# [WHAT THE TASK REQUIRES]
Set down exactly the lines in the records below that run from the line with "(* ===== verification/_CoqProject ===== *)" to the line with "ExamplesFlash.v", inclusive, and nothing more.
--- MATERIAL FOR THE TASK Enclosed Below ---
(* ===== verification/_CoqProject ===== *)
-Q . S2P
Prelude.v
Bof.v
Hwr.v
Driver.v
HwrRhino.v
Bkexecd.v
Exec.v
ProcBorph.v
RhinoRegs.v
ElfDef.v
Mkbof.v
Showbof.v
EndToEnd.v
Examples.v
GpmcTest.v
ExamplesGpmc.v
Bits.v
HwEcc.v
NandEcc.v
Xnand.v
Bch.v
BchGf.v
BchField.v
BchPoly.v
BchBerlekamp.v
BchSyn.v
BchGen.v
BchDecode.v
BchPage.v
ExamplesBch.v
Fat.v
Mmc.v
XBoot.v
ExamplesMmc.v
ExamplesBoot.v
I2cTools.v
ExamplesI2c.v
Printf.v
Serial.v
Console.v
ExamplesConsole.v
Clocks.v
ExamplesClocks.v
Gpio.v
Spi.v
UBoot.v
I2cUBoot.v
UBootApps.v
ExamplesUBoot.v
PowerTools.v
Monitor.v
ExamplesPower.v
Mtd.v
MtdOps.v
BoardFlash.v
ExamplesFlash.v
--- End of Enclosed MATERIAL FOR THE TASK ---
--- MATERIAL FOR THE TASK Enclosed Below ---
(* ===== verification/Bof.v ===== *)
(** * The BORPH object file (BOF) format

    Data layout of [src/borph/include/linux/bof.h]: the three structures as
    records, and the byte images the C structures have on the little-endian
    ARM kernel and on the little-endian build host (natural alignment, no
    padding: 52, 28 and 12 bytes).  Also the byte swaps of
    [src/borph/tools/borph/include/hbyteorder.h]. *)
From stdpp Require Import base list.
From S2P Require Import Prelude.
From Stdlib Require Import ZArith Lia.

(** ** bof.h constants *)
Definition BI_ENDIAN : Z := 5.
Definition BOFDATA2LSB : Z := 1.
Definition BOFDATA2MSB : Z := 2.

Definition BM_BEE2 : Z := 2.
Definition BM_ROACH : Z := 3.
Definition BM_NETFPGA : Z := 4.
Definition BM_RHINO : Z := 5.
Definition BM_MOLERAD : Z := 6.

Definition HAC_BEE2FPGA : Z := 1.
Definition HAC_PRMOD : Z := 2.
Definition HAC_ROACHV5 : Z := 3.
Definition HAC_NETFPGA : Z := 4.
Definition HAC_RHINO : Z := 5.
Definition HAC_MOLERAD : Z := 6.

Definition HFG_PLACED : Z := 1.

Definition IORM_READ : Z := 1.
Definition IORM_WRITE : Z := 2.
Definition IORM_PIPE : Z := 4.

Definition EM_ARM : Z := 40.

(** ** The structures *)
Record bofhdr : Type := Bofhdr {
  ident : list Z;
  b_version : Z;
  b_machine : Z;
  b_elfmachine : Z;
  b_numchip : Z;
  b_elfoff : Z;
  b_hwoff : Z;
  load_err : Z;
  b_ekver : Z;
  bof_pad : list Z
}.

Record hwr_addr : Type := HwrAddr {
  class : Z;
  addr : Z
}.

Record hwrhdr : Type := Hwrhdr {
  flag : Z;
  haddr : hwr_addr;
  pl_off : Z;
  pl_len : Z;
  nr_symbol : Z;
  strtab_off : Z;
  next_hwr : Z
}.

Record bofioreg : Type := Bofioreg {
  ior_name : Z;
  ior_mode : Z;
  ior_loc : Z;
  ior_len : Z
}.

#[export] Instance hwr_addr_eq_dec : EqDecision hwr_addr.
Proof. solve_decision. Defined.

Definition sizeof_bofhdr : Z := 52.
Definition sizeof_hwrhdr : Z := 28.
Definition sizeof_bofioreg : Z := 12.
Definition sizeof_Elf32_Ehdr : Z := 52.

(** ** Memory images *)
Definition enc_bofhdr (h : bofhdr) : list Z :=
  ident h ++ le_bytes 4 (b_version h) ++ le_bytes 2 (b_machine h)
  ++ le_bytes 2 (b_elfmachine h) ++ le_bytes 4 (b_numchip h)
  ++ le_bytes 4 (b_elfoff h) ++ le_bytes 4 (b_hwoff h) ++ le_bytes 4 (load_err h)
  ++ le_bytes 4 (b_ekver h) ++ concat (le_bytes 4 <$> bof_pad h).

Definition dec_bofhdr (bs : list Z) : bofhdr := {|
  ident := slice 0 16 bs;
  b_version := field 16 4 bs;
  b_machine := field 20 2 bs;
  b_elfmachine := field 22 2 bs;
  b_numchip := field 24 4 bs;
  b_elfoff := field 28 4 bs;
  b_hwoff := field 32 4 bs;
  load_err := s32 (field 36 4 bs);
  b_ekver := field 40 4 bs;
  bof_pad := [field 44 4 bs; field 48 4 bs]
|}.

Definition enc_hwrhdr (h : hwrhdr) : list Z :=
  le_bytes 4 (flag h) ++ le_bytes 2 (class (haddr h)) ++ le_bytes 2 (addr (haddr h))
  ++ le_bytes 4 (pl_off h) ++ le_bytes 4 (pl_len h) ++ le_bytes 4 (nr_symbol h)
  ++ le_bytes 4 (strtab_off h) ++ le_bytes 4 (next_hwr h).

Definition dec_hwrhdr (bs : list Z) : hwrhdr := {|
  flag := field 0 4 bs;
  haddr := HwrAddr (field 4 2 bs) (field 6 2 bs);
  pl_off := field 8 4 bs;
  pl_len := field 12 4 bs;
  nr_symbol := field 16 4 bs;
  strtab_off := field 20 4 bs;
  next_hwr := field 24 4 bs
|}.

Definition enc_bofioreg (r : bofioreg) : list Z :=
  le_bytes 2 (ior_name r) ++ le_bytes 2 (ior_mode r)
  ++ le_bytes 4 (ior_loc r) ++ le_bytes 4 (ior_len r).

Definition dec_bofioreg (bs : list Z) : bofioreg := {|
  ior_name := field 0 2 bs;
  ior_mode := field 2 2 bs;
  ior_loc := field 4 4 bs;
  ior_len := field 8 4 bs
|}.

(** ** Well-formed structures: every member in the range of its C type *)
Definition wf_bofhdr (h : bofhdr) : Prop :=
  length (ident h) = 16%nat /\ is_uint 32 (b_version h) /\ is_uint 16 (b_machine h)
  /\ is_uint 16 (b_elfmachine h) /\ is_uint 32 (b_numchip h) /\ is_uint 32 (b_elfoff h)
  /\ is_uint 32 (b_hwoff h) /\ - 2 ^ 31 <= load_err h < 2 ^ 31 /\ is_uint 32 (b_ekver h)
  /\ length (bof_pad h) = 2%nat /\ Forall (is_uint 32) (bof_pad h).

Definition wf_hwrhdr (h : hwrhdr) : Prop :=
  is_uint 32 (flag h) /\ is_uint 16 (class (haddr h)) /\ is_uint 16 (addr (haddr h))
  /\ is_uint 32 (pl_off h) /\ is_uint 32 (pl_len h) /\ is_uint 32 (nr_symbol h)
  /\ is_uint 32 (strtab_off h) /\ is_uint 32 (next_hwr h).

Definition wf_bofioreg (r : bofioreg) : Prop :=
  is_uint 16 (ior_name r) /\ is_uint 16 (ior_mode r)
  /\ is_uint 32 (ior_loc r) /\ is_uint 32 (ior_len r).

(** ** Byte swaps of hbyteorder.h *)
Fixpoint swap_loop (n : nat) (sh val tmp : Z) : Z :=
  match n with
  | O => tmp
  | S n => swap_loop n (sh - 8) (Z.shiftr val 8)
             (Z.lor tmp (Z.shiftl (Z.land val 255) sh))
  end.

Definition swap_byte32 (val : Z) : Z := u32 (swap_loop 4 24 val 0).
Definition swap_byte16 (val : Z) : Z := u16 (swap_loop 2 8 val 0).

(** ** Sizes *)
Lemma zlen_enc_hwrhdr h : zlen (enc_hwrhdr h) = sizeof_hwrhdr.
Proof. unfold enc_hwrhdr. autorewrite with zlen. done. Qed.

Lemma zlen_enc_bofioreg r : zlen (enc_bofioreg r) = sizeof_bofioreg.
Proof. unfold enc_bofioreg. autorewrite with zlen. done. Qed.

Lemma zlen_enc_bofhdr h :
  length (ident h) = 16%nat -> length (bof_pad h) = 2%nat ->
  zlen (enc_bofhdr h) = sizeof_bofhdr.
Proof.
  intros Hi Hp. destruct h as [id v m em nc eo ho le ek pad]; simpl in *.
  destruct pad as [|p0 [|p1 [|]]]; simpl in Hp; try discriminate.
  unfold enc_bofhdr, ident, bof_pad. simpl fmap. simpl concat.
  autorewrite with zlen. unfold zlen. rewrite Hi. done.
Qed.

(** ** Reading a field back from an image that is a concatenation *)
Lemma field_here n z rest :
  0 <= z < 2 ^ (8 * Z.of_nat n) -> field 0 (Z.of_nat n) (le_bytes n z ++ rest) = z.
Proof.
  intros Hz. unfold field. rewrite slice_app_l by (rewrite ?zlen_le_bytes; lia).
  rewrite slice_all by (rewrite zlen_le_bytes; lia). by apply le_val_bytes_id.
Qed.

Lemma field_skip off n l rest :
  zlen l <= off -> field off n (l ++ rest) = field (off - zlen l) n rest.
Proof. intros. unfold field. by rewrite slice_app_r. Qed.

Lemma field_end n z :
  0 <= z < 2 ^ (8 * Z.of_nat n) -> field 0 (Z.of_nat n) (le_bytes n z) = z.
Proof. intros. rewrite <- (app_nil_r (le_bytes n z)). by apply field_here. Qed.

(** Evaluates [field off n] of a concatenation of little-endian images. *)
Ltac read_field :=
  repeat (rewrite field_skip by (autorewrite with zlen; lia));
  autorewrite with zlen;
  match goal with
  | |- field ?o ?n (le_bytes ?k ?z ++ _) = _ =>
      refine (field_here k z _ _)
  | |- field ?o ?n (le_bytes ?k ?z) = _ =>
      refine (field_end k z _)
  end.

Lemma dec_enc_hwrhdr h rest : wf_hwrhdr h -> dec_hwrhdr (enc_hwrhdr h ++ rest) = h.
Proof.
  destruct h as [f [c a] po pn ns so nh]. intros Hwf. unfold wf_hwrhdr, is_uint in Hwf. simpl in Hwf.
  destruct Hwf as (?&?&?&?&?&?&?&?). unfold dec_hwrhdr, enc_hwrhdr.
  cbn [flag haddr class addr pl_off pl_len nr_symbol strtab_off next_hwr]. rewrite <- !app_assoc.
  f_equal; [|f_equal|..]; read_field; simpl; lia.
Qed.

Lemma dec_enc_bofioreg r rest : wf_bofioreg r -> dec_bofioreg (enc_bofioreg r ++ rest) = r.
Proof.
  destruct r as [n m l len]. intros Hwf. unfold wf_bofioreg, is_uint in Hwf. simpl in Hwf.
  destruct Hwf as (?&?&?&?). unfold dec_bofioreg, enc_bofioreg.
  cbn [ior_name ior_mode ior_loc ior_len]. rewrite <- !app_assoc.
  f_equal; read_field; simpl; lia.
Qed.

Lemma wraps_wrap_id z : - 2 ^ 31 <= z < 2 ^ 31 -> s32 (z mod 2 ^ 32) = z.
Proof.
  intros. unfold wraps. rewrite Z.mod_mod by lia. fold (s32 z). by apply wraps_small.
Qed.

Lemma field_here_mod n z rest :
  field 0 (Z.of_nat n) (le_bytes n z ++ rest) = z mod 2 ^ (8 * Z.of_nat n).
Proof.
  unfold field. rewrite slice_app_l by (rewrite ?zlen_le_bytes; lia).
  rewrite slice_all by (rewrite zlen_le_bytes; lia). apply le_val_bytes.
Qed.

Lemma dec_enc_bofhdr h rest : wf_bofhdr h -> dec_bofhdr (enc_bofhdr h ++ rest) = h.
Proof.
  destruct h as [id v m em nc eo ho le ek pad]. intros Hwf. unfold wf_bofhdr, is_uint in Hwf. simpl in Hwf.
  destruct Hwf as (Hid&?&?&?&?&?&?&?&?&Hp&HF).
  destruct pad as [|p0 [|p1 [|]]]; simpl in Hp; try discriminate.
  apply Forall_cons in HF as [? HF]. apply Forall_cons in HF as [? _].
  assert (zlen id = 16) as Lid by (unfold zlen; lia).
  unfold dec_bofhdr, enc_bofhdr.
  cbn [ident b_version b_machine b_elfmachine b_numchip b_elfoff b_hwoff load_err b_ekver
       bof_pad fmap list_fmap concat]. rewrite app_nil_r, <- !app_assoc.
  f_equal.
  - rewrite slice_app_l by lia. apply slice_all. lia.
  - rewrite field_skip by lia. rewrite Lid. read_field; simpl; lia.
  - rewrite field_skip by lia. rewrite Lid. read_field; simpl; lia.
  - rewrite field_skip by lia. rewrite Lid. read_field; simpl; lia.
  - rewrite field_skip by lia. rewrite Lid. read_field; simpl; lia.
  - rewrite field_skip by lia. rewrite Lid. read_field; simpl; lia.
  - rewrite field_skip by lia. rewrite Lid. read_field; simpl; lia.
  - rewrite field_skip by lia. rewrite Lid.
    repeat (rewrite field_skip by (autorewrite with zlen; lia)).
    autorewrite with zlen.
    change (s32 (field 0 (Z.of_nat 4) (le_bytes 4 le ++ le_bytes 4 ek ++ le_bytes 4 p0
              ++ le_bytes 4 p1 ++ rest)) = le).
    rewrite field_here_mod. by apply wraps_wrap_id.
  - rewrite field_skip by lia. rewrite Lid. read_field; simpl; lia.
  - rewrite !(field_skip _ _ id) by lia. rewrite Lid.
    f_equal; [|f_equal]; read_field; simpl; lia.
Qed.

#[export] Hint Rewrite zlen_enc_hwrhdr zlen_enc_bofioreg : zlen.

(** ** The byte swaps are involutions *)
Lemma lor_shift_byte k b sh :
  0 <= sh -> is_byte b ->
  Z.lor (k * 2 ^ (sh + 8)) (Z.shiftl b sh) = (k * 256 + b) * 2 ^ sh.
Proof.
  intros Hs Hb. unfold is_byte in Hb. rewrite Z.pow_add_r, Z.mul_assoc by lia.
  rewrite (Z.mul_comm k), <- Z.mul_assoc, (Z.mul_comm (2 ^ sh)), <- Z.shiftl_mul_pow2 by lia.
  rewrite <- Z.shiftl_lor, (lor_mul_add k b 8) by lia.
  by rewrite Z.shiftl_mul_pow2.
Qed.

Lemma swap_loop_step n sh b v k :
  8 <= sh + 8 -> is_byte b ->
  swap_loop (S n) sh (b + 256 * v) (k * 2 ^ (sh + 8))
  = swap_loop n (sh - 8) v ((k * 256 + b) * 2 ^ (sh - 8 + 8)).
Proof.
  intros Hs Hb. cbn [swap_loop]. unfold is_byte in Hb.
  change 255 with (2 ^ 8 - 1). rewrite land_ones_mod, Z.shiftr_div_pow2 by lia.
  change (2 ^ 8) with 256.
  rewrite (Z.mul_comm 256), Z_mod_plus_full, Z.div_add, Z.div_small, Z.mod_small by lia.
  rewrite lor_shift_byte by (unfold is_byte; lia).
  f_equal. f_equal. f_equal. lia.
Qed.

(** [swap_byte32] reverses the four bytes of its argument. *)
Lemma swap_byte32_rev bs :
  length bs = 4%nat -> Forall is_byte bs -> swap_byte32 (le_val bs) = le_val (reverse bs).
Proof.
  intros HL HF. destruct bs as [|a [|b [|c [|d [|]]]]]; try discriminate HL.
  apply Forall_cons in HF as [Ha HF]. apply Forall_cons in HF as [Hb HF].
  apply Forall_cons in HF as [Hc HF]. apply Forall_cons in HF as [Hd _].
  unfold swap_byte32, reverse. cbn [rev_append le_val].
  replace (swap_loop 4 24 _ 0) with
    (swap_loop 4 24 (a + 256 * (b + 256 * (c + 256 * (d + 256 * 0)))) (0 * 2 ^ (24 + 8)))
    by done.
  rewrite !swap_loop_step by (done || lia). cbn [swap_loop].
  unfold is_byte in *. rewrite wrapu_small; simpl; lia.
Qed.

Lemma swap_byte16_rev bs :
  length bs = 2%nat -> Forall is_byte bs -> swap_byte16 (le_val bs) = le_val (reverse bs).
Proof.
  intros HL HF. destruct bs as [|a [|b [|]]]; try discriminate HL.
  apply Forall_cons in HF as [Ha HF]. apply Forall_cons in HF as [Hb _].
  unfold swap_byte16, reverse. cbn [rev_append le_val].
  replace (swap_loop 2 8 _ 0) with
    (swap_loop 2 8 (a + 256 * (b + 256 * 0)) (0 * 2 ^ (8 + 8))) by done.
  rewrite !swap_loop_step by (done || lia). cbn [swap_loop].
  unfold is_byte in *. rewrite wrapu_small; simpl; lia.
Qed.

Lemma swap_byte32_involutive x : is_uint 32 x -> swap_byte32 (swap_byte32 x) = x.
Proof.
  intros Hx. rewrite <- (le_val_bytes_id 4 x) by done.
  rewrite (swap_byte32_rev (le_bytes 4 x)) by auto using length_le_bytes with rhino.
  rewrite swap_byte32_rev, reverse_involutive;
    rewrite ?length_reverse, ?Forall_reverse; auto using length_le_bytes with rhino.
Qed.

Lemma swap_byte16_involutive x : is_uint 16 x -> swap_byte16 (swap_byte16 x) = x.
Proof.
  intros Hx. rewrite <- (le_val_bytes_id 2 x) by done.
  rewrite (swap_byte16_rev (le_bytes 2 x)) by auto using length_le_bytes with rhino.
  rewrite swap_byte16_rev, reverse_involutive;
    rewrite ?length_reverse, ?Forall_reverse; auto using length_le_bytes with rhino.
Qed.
--- End of Enclosed MATERIAL FOR THE TASK ---
# [YOUR RESPONSE]
(* ===== verification/_CoqProject ===== *)
-Q . S2P
Prelude.v
Bof.v
Hwr.v
Driver.v
HwrRhino.v
Bkexecd.v
Exec.v
ProcBorph.v
RhinoRegs.v
ElfDef.v
Mkbof.v
Showbof.v
EndToEnd.v
Examples.v
GpmcTest.v
ExamplesGpmc.v
Bits.v
HwEcc.v
NandEcc.v
Xnand.v
Bch.v
BchGf.v
BchField.v
BchPoly.v
BchBerlekamp.v
BchSyn.v
BchGen.v
BchDecode.v
BchPage.v
ExamplesBch.v
Fat.v
Mmc.v
XBoot.v
ExamplesMmc.v
ExamplesBoot.v
I2cTools.v
ExamplesI2c.v
Printf.v
Serial.v
Console.v
ExamplesConsole.v
Clocks.v
ExamplesClocks.v
Gpio.v
Spi.v
UBoot.v
I2cUBoot.v
UBootApps.v
ExamplesUBoot.v
PowerTools.v
Monitor.v
ExamplesPower.v
Mtd.v
MtdOps.v
BoardFlash.v
ExamplesFlash.v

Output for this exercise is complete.